Task data: Begin

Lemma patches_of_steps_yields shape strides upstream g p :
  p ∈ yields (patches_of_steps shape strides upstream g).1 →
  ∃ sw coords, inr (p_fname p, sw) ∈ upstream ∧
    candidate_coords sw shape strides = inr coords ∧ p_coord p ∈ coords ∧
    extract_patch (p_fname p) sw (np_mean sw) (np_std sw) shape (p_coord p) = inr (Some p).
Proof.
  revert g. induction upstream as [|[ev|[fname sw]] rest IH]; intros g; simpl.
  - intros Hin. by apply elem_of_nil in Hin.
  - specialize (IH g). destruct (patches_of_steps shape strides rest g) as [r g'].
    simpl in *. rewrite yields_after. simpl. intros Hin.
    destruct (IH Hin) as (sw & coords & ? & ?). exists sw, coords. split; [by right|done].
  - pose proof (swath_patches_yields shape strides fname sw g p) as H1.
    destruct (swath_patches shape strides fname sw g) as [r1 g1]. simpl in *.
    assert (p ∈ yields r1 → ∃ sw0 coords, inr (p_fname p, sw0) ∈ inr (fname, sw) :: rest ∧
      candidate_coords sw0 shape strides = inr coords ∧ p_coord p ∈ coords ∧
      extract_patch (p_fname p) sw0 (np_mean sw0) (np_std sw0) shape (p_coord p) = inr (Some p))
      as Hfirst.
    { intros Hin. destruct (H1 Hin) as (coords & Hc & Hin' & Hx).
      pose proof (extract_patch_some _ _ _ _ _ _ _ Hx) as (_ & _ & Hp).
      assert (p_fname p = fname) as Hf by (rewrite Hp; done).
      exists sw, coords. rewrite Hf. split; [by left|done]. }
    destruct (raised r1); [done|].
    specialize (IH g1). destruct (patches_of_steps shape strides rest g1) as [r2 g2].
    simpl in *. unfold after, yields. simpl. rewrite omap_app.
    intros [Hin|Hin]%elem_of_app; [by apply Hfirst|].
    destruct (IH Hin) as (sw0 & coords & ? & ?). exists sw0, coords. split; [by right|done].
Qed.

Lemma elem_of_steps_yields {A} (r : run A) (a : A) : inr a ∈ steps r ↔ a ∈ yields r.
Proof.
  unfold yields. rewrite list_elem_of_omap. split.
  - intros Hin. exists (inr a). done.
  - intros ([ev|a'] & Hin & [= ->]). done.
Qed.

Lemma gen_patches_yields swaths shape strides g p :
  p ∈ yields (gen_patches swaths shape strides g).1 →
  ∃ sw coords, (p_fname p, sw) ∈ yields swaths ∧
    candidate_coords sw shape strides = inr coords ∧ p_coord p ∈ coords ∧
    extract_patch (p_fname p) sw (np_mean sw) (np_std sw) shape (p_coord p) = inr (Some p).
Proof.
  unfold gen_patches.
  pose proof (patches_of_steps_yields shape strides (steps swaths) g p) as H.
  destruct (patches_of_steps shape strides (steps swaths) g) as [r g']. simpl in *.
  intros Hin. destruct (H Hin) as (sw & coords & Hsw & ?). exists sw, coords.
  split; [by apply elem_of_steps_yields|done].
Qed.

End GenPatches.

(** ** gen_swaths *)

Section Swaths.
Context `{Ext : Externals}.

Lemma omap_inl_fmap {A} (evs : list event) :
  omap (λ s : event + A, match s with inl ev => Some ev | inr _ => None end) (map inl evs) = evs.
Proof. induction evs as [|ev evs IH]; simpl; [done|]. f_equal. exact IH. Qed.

Task data: End

> Work item: Among the records above, find each line holding "rest" and list it.

> Expected answer:
  revert g. induction upstream as [|[ev|[fname sw]] rest IH]; intros g; simpl.
  - specialize (IH g). destruct (patches_of_steps shape strides rest g) as [r g'].
    assert (p ∈ yields r1 → ∃ sw0 coords, inr (p_fname p, sw0) ∈ inr (fname, sw) :: rest ∧
    specialize (IH g1). destruct (patches_of_steps shape strides rest g1) as [r2 g2].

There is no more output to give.